4.Ср. у Пришвина: «Так поговорил с женщинами по душам.
  – С вами легко, – сказали они, – будто вы женщина.
  – Конечно, – ответил я, – ведь я тоже рожаю. Мысли тоже рождаются, как живые дети, и их тоже долго вынашивают, прежде чем выпустить в свет» [Пришвин 1984: 88].
5.Выходные данные обоих трудов Сен-Мартена указывают в качестве места издания шотландский Эдинбург, хотя в действительности они вышли в Лионе. Такого рода предосторожности в дореволюционной Франции не были излишни для любых религиозно-философских трудов, кроме католических, «свыше» одобренных.

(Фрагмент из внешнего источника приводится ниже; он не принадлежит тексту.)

(** * Dependency-aware parallel sprint planner

    Shallow embedding of [ParallelSprintPlanningAgent]
    (src/src/agents/parallel_sprint_planner.py) and the properties of its
    topological leveler, critical-path search, resource allocator, duration
    estimator and execution planner.

    Conventions of the embedding.
    - Python [int] is [Z] (or [nat] for lengths and indices); Python [float]
      is idealised as an exact rational [Q]: rounding of IEEE doubles is not
      modelled.  [int(x)] on a float is truncation towards zero, [//] on
      ints with a positive divisor is [Z.div].
    - A Python [dict] that is iterated is an insertion-ordered association
      list with unique keys ([dict_set] overwrites in place, or appends);
      the two [defaultdict]s of the leveler, which are only indexed, are
      [gmap]s read with their default.  A [set] is a [gset].
    - Feature ids are strings; [None] is the id of a feature that has
      neither an ['id'] nor a ['name'] entry.
    - [while] loops and the recursive search run on fuel; [None] means the
      fuel ran out, and the totality lemmas show that it never does.  The
      source has no [raise]: there is no exception outcome to model. *)

From Stdlib Require Import ZArith QArith Qround Lia Lqa.
From stdpp Require Import gmap strings list pretty.

Close Scope Q_scope.
Open Scope nat_scope.

Abbreviation key := (option string).

(** ** Insertion-ordered dictionaries *)

Abbreviation dict K V := (list (K * V)).

Section Dict.
Context {K V : Type} `{EqDecision K}.

(** [d.get(k)] *)
Fixpoint dict_get (d : dict K V) (k : K) : option V :=
  match d with
  | [] => None
  | (k', v) :: d' => if decide (k' = k) then Some v else dict_get d' k
  end.

(** [d[k] = v]: an existing key keeps its position, a new one goes last. *)
Fixpoint dict_set (k : K) (v : V) (d : dict K V) : dict K V :=
  match d with
  | [] => [(k, v)]
  | (k', v') :: d' =>
      if decide (k' = k) then (k', v) :: d' else (k', v') :: dict_set k v d'
  end.

Definition dict_keys (d : dict K V) : list K := d.*1.
End Dict.

(** Monadic left fold, for loops whose body may run out of fuel. *)
Fixpoint foldM_opt {A B : Type} (f : B → A → option B) (b : B) (l : list A)
  : option B :=
  match l with
  | [] => Some b
  | x :: l' => match f b x with Some b' => foldM_opt f b' l' | None => None end
  end.

(** ** Data *)

(** A feature as submitted: every entry of the Python dict may be absent. *)
Record feature := Feature {
  f_id : option string;
  f_name : option string;
  f_complexity : option string;
  f_priority : option string;
  f_effort : option Q;
  f_dependencies : option (list key)
}.

(** An entry of [self.dependency_graph]. *)
Record node := Node {
  dependencies : list key;
  complexity : string;
  priority : string;
  estimated_effort : Q;
  feature_of : feature
}.

(** An entry of the allocation dict; ['processes'] and ['teams'] are added
    by the second loop of [_allocate_resources], and the fallbacks [{}] and
    [{'teams': 1}] have no ['complexity'] or ['features']. *)
Record alloc_entry := AllocEntry {
  a_complexity : option Q;
  a_features : option (list key);
  a_processes : option Z;
  a_teams : option Z
}.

6.Привычный перевод «неизвестный [философ]» (le philosophe inconnu) [Лотман 1997: 48] не стоит считать окончательным, нам приемлемым видится и: «неузнанный» (ср. польск.: filosof nieznany) или «непонятый». Дело не только в том, что connaître может значить: «понимать, узнавать» (вспомним название труда Абади, посвящённого самопознанию), но и в неоднократно повторяемом самим Сен-Мартеном утверждении, что он людьми и их миром не понят: «Лишь два опорных пункта было у меня на этом свете: рай и прах – в наделах же, располагающихся между ними двумя, я жить не сумел. Вот почему я был так мало понят (jay eté si peu connu) подавляющим числом людей, а те, кто ко мне приближались, и хвалили меня и бранили от всего сердца» [MP. № 14]. «По натуре я так слаб, что мне нужно для продвижения вперёд, чтобы меня постоянно подталкивали. Почти никогда я не встречал людей, которые бы, наоборот, хотели меня оттолкнуть, сделав так, чтобы я отступил назад. Одному Богу известно: если бы такие люди смогли меня узнать (avoient pu me connoitre), они бы на колени встали, чтобы молить меня продолжать то, что я делаю» [MP. № 63]. Примеры можно продолжать. Семантическое поле inconnu не исключает значение «безвестности», «неизвестности», иногда Сен-Мартену не чуждое: «для глаз обыкновенных должен я быть словно бы неизвестным (inconnu), словно бы незаметным ни благодаря успехам своим, ни благодаря провалам» [MP. № 966] (ср. [MP № 656], ниже). В пределе перевод «неизвестный философ» в русском языке содержит своеобразные и интересные коннотации неподдельной «анонимности». Ср.: «Не только левее левых, но и подлиннее подлинных. Чтобы кровь была настоящей, безымянной» [Шаламов 2013: 352]. Духу сен-мартенова псевдонима, скорее, ближе эпитафия, выбитая на могиле Сковороды, сохранившаяся до сих пор: «Мир ловил меня, но не поймал» (ср.: Le monde a tenté de me connoître, mais ll n’y est pas réussi). То, что русский глагол «знать» восходит к и.-е. корню *gen- с неотделимым от «знать» знач. «рождать(ся)» [Трубачёв 1959: 154–157], через посредство лат. [g]nosco [Фасмер 1986 II: 100–101] давшему из лат. co+[g]nosco фр. connaître — аргумент «декоративный» в пользу перевода «неузнанный философ», но занимательный. Ср. с «неузнанный» нем. unbekannt, причастие от глагола kennen, также восходящего через гот. kann (1, 3 л. praes.; инф.; kunnan) к и.-е.*geno/g(e)no.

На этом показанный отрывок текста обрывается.